■ WORK INSTRUCTIONS ■
Give the count of lines in the data that include the string "rawOnlyOperations", with no added remarks.

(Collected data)
(* ===== verification/SpecData.v ===== *)
(** What the generator decodes of the two inputs the repository has for it:
    [spec/openai/openapi.json] and [spec/openai/realtime-events.json], in the
    order of the files.  The document is cut in two to keep the terms small. *)
From S2P Require Import Prelude Generator.
(* ===== verification/GeneratorEvidence.v ===== *)
(** The evidence the generator demands, and the checked-in tables: what
    [validateEvidence] accepts, and that the frozen document passes and makes
    the tables of [profile.gen.go]. *)
From stdpp Require Import sorting.
From S2P Require Import Prelude GoStrings Services ProfileData Generator GeneratorOrder SpecData.

(** ** The evidence of one operation *)

Definition complete (o : generatedOperation) : Prop :=
  g_LocalCase o ≠ "" ∧ g_SDKCall o ∈ ["resource_helper"; "raw_sdk_exception"] ∧
  g_Transports o ≠ [] ∧ g_SchemaCases o ≠ [] ∧ g_LiveProfile o ∈ validProfiles.

Definition fresh_evidence (operationIDs caseNames : gset string) (ops : list generatedOperation) : Prop :=
  NoDup (g_OperationID <$> ops) ∧ Forall (λ o, g_OperationID o ∉ operationIDs) ops ∧
  NoDup (g_LocalCase <$> ops) ∧ Forall (λ o, g_LocalCase o ∉ caseNames) ops ∧ Forall complete ops.

Lemma fresh_cons ids cases o ops :
  fresh_evidence ids cases (o :: ops) ↔
    g_OperationID o ∉ ids ∧ g_LocalCase o ∉ cases ∧ complete o ∧
    fresh_evidence ({[g_OperationID o]} ∪ ids) ({[g_LocalCase o]} ∪ cases) ops.
Proof.
  unfold fresh_evidence. csimpl. rewrite !NoDup_cons, !Forall_cons, !Forall_forall.
  setoid_rewrite not_elem_of_union. setoid_rewrite not_elem_of_singleton.
  rewrite !list_elem_of_fmap. naive_solver.
Qed.

(** The tests of the loop, as one. *)
Lemma complete_tests o :
  complete o ↔
    string_empty (g_LocalCase o) = false ∧
    negb (bool_decide (g_SDKCall o = "resource_helper")) &&
      negb (bool_decide (g_SDKCall o = "raw_sdk_exception")) = false ∧
    bool_decide (g_Transports o = []) || bool_decide (g_SchemaCases o = []) ||
      negb (bool_decide (g_LiveProfile o ∈ validProfiles)) = false.
Proof.
  unfold complete. rewrite andb_false_iff, !orb_false_iff, !negb_false_iff, !bool_decide_eq_true,
    !bool_decide_eq_false, !elem_of_cons, elem_of_nil.
  destruct (g_LocalCase o); naive_solver.
Qed.

Lemma check_operations_spec operationIDs caseNames rawSeen ops :
  match check_operations operationIDs caseNames rawSeen ops with
  | Ok raw => fresh_evidence operationIDs caseNames ops ∧
      ∀ id, id ∈ raw ↔ id ∈ rawSeen ∨
        ∃ o, o ∈ ops ∧ g_OperationID o = id ∧ g_SDKCall o = "raw_sdk_exception"
  | Err _ => ¬ fresh_evidence operationIDs caseNames ops
  end.
Proof.
  revert operationIDs caseNames rawSeen. induction ops as [|o ops IH]; intros ids cases raw; simpl.
  { split; [by repeat constructor|set_solver]. }
  pose proof (fresh_cons ids cases o ops) as Hcons. pose proof (complete_tests o) as Hc.
  destruct (bool_decide_reflect (g_OperationID o ∈ ids)) as [Hid|Hid]; [by intros (? & _)%Hcons|].
  destruct (string_empty (g_LocalCase o)); simpl; [by intros (_ & _ & (? & _)%Hc & _)%Hcons|].
  destruct (bool_decide_reflect (g_LocalCase o ∈ cases)) as [Hcase|Hcase]; [by intros (_ & ? & _)%Hcons|].
  destruct (negb _ && negb (bool_decide (_ = "raw_sdk_exception"))); [by intros (_ & _ & (_ & ? & _)%Hc & _)%Hcons|].
  destruct (_ || _ || _); [by intros (_ & _ & (_ & _ & ?)%Hc & _)%Hcons|].
  specialize (IH ({[g_OperationID o]} ∪ ids) ({[g_LocalCase o]} ∪ cases)
    (if bool_decide (g_SDKCall o = "raw_sdk_exception") then {[g_OperationID o]} ∪ raw else raw)).
  destruct (check_operations _ _ _ ops) as [raw'|e]; [|by intros (_ & _ & _ & ?)%Hcons].
  destruct IH as [IH Hraw]. split; [by apply Hcons; split_and!; [..|by apply Hc|]|]. intros id. rewrite Hraw.
  setoid_rewrite elem_of_cons.
  case_bool_decide; rewrite ?elem_of_union, ?elem_of_singleton; naive_solver.
Qed.

Lemma check_events_spec keys events :
  check_events keys events = None ↔
    NoDup (gen_event_key <$> events) ∧ Forall (λ e, gen_event_key e ∉ keys) events.
Proof.
  revert keys. induction events as [|e events IH]; intros keys; csimpl.
  { split; [|done]. intros _. by repeat constructor. }
  rewrite NoDup_cons, Forall_cons. case_bool_decide as Hk; [naive_solver|]. rewrite IH.
  rewrite !Forall_forall. setoid_rewrite not_elem_of_union. setoid_rewrite not_elem_of_singleton.
  rewrite list_elem_of_fmap. naive_solver.
Qed.

Lemma validateEvidence_iff ops inventory :
  validateEvidence ops inventory = None ↔
    NoDup (g_OperationID <$> ops) ∧ NoDup (g_LocalCase <$> ops) ∧ Forall complete ops ∧
    (∀ id, id ∈ rawOnlyOperations →
       ∃ o, o ∈ ops ∧ g_OperationID o = id ∧ g_SDKCall o = "raw_sdk_exception") ∧
    NoDup (gen_event_key <$> collectEvents inventory).
Proof.
  unfold validateEvidence. pose proof (check_operations_spec ∅ ∅ ∅ ops) as Hc.
  destruct (check_operations ∅ ∅ ∅ ops) as [raw|e].
  - destruct Hc as [(H1 & _ & H2 & _ & H3) Hraw]. destruct (List.find _ _) as [id|] eqn:Hf.
    + split; [done|]. intros (_ & _ & _ & Hr & _).
      apply List.find_some in Hf as [Hin Hn%negb_true_iff%bool_decide_eq_false].
      destruct Hn. apply Hraw. right. apply Hr. by apply list_elem_of_In.
    + rewrite check_events_spec. split.
      * intros [He _]. split_and!; try done. intros id Hid%list_elem_of_In.
        pose proof (List.find_none _ _ Hf _ Hid) as Hn%negb_false_iff%bool_decide_eq_true.
        apply Hraw in Hn as [?%elem_of_empty|]; done.
      * intros (_ & _ & _ & _ & He). split; [done|]. apply Forall_forall. set_solver.
  - split; [done|]. intros (H1 & H2 & H3 & _). destruct Hc. unfold fresh_evidence.
    split_and!; try done; apply Forall_forall; set_solver.
Qed.

(** ** What a collected operation has *)

Lemma collected_item path m o g :
  collect_item path m o = Ok g →
  g_LocalCase g = "http." +:+ g_Capability g +:+ "." +:+ g_OperationID g ∧
  free_of "."%char (g_Capability g) = true ∧
  g_SDKCall g = (if bool_decide (g_OperationID g ∈ rawOnlyOperations)
                 then "raw_sdk_exception" else "resource_helper") ∧
  g_SchemaCases g ≠ [] ∧ g_LiveProfile g ∈ validProfiles.
Proof.
  unfold collect_item. destruct (string_empty _); [done|].
  destruct (capabilityFor path (Tags o)) as [c|] eqn:Hc; [|done].
  destruct (liveClassification (OperationID o)) as [p r] eqn:Hl. intros [= <-]. cbn.
  split_and!; try done.
  - revert Hc. unfold capabilityFor. repeat case_match; try done; by intros [= <-].
  - revert Hl. unfold liveClassification. repeat case_match; intros [= <- _]; unfold validProfiles; set_solver.
Qed.

(** A local case is never empty, and determined by the identifier and back. *)
Lemma collected_cases ops :
  Forall (λ g, ∃ path m o, collect_item path m o = Ok g) ops → NoDup (g_OperationID <$> ops) →
  NoDup (g_LocalCase <$> ops).
Proof.
  induction 1 as [|g ops (path & m & o & Hg) Hops IH]; csimpl; [constructor|].
  rewrite !NoDup_cons. intros [Hid Hnd]. split; [|by apply IH]. intros (g' & Hc & Hin)%list_elem_of_fmap.
  rewrite Forall_forall in Hops. destruct (Hops _ Hin) as (path' & m' & o' & Hg').
  destruct (collected_item _ _ _ _ Hg) as (Hl & Hf & _), (collected_item _ _ _ _ Hg') as (Hl' & Hf' & _).
  rewrite Hl, Hl' in Hc. apply (f_equal (string_drop 5)) in Hc. simpl in Hc.
  assert (Cut "."%char (g_Capability g +:+ "." +:+ g_OperationID g) =
    Cut "."%char (g_Capability g' +:+ "." +:+ g_OperationID g')) as Heq by by f_equal.
  change ("." +:+ g_OperationID g) with (String "."%char (g_OperationID g)) in Heq.
  change ("." +:+ g_OperationID g') with (String "."%char (g_OperationID g')) in Heq.
  rewrite !Cut_free in Heq by done. injection Heq as _ Heq. apply Hid. rewrite Heq.
  by apply list_elem_of_fmap_2.
Qed.

(** ** The evidence of what is collected *)

Definition evidence (ops : list generatedOperation) (inventory : eventInventory) : Prop :=
  NoDup (g_OperationID <$> ops) ∧ Forall (λ g, g_Transports g ≠ []) ops ∧
  Forall (λ id, id ∈ g_OperationID <$> ops) rawOnlyOperations ∧
  NoDup (gen_event_key <$> collectEvents inventory).

Lemma collected_evidence d ops inventory :
  collectOperations d = Ok ops → validateEvidence ops inventory = None ↔ evidence ops inventory.
Proof.
  intros Hops.
  assert (Forall (λ g, ∃ path m o, collect_item path m o = Ok g) ops) as Hall.
  { unfold collectOperations in Hops. pose proof (collect_paths_spec d) as Hp.
    destruct (collect_paths d) as [l|]; [|done]. injection Hops as <-. apply Forall_forall.
    intros g. rewrite merge_sort_Permutation. intros (p & m & o & _ & Hg)%Hp. by exists p, m, o. }
  rewrite validateEvidence_iff. unfold evidence.
  pose proof (collected_cases _ Hall) as Hcases. rewrite Forall_forall in Hall.
  assert (∀ g, g ∈ ops → complete g ↔ g_Transports g ≠ []) as Hcomp.
  { intros g (path & m & o & Hg)%Hall. apply collected_item in Hg as (Hl & _ & Hs & Hsc & Hlp).
    unfold complete. rewrite Hl, Hs. split; [tauto|]. intros Ht. split_and!; try done.
    case_bool_decide; set_solver. }
  assert (∀ id, id ∈ rawOnlyOperations →
    (∃ o, o ∈ ops ∧ g_OperationID o = id ∧ g_SDKCall o = "raw_sdk_exception") ↔ id ∈ g_OperationID <$> ops) as Hraw.
  { intros id Hid. rewrite list_elem_of_fmap. split; [naive_solver|]. intros (o & -> & Hin). exists o.
    destruct (Hall _ Hin) as (path & m & o' & Hg). apply collected_item in Hg as (_ & _ & Hs & _).
    by rewrite bool_decide_true in Hs. }
  rewrite !Forall_forall. split.
  - intros (H1 & H2 & H3 & H4 & H5). split_and!; try done.
    + intros g Hg. apply Hcomp; [done|by apply H3].
    + intros id Hid. apply Hraw; [done|by apply H4].
  - intros (H1 & H3 & H4 & H5). split_and!; try done; [by apply Hcases|..].
    + intros g Hg. apply Hcomp; [done|by apply H3].
    + intros id Hid. apply Hraw; [done|by apply H4].
Qed.

(** ** The frozen document *)

Definition frozen_operations : list generatedOperation :=
  match collectOperations openapi with Ok l => l | Err _ => [] end.

Lemma frozen_collected : collectOperations openapi = Ok frozen_operations.
Proof.
  assert (is_ok (collectOperations openapi) = true) as H by (vm_compute; reflexivity).
  unfold frozen_operations. by destruct (collectOperations openapi).
Qed.

#[export] Instance evidence_dec ops inventory : Decision (evidence ops inventory).
Proof.
  unfold evidence. apply _.
Defined.

Lemma frozen_distinct : distinct_keys openapi.
Proof.
  split; [apply (bool_decide_unpack _); vm_compute; exact I|].
  assert (Forall (λ p : string * list (string * operation), NoDup (ToUpper <$> p.2.*1)) openapi) as H
    by (apply (bool_decide_unpack _); vm_compute; exact I).
  rewrite Forall_forall in H. intros path items Hin. exact (H _ Hin).
Qed.

Lemma frozen_evidence : evidence frozen_operations realtime_events.
Proof. apply (bool_decide_unpack _). vm_compute. exact I. Qed.

Definition rendered (g : generatedOperation) : Operation :=
  mkOperation (g_Method g) (g_Path g) (g_OperationID g) (g_Capability g) (g_RequestMedia g)
    (g_ResponseMedia g) (g_SuccessStatus g).
Definition rendered_event (e : generatedEvent) : ProfileEvent :=
  mkProfileEvent (ge_Surface e) (ge_Direction e) (ge_Type e).

Lemma frozen_rendered : rendered <$> frozen_operations = Operations.
Proof. vm_compute. reflexivity. Qed.

Lemma frozen_events : rendered_event <$> collectEvents realtime_events = Events.
Proof. vm_compute. reflexivity. Qed.

(** The frozen inputs pass every check, in whatever order they are visited. *)
Lemma frozen_checks d inventory :
  same_document openapi d → Surfaces realtime_events ≡ₚ Surfaces inventory →
  ∃ ops, main_checks d (Some inventory) = Ok (ops, inventory) ∧
    rendered <$> ops = Operations ∧ rendered_event <$> collectEvents inventory = Events.
Proof.
  intros Hd Hi. pose proof (collectOperations_same _ _ Hd frozen_distinct) as Ho.
  rewrite frozen_collected in Ho. destruct (collectOperations d) as [ops|] eqn:Hops; [|done]. subst ops.
  pose proof (collectEvents_same _ _ Hi) as He.
  exists frozen_operations. split; [|split; [exact frozen_rendered|by rewrite <- He, frozen_events]].
  unfold main_checks, checked_operations, check_inventory. rewrite Hops. cbn [mbind result_bind].
  assert (length d = 182) as ->.
  { destruct Hd as (k & Hp & Hk). apply Forall2_length in Hk. rewrite <- Hk, <- Hp. by vm_compute. }
  assert (length frozen_operations = 288) as ->.
  { rewrite <- (length_fmap rendered), frozen_rendered. by vm_compute. }
  change (default (mkEventInventory "" []) (Some inventory)) with inventory. cbv zeta. rewrite <- He.
  assert (length (collectEvents realtime_events) = 121) as ->.
  { rewrite <- (length_fmap rendered_event), frozen_events. by vm_compute. }
  rewrite !bool_decide_true by (done || by eexists). cbv beta iota delta [negb orb andb mbind result_bind].
  rewrite (proj2 (collected_evidence _ _ inventory Hops)); [done|].
  unfold evidence. rewrite <- He. exact frozen_evidence.
Qed.

(** ** Properties *)

(** For what it collected, the generator demands exactly this: identifiers
    are distinct, every operation has a transport (a path or query parameter, or
    a media type), every raw-only exception is in the document, and no event is
    listed twice.  The rest of its checks cannot fail. *)
Theorem validateEvidence_collected d ops inventory :
  collectOperations d = Ok ops →
  validateEvidence ops inventory = None ↔
    NoDup (g_OperationID <$> ops) ∧ Forall (λ g, g_Transports g ≠ []) ops ∧
    Forall (λ id, id ∈ g_OperationID <$> ops) rawOnlyOperations ∧
    NoDup (gen_event_key <$> collectEvents inventory).
Proof. apply collected_evidence. Qed.

(** The checked-in tables are what the generator makes of the frozen inputs,
    in whatever order it visits their maps: the document passes every check, and
    its operations and events, as they are rendered, are [Operations] and
    [Events], entry by entry. *)
Theorem frozen_profile_generated d inventory :
  same_document openapi d → Surfaces realtime_events ≡ₚ Surfaces inventory →
  ∃ ops, main_checks d (Some inventory) = Ok (ops, inventory) ∧
    rendered <$> ops = Operations ∧ rendered_event <$> collectEvents inventory = Events.
Proof. apply frozen_checks. Qed.

(** ** Witnesses *)

Lemma validateEvidence_collected_witness : validateEvidence frozen_operations realtime_events = None.
Proof. apply (validateEvidence_collected openapi); [exact frozen_collected|exact frozen_evidence]. Defined.

(** The halves of the document, and the surfaces, the other way around. *)
Lemma frozen_profile_generated_witness :
  ∃ ops, main_checks (openapi_2 ++ openapi_1)
      (Some (mkEventInventory "" (reverse (Surfaces realtime_events)))) =
      Ok (ops, mkEventInventory "" (reverse (Surfaces realtime_events))) ∧
    rendered <$> ops = Operations.
Proof.
  destruct (frozen_profile_generated (openapi_2 ++ openapi_1)
    (mkEventInventory "" (reverse (Surfaces realtime_events)))) as (ops & H1 & H2 & _).
  - exists (openapi_2 ++ openapi_1). split; [exact (Permutation_app_comm openapi_1 openapi_2)|].
    generalize (openapi_2 ++ openapi_1). intros l. induction l; constructor; [apply same_path_refl|assumption].
  - exact (symmetry (reverse_Permutation (Surfaces realtime_events))).
  - exists ops. split; [exact H1|exact H2].
Defined.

■ RESPONSE ■
5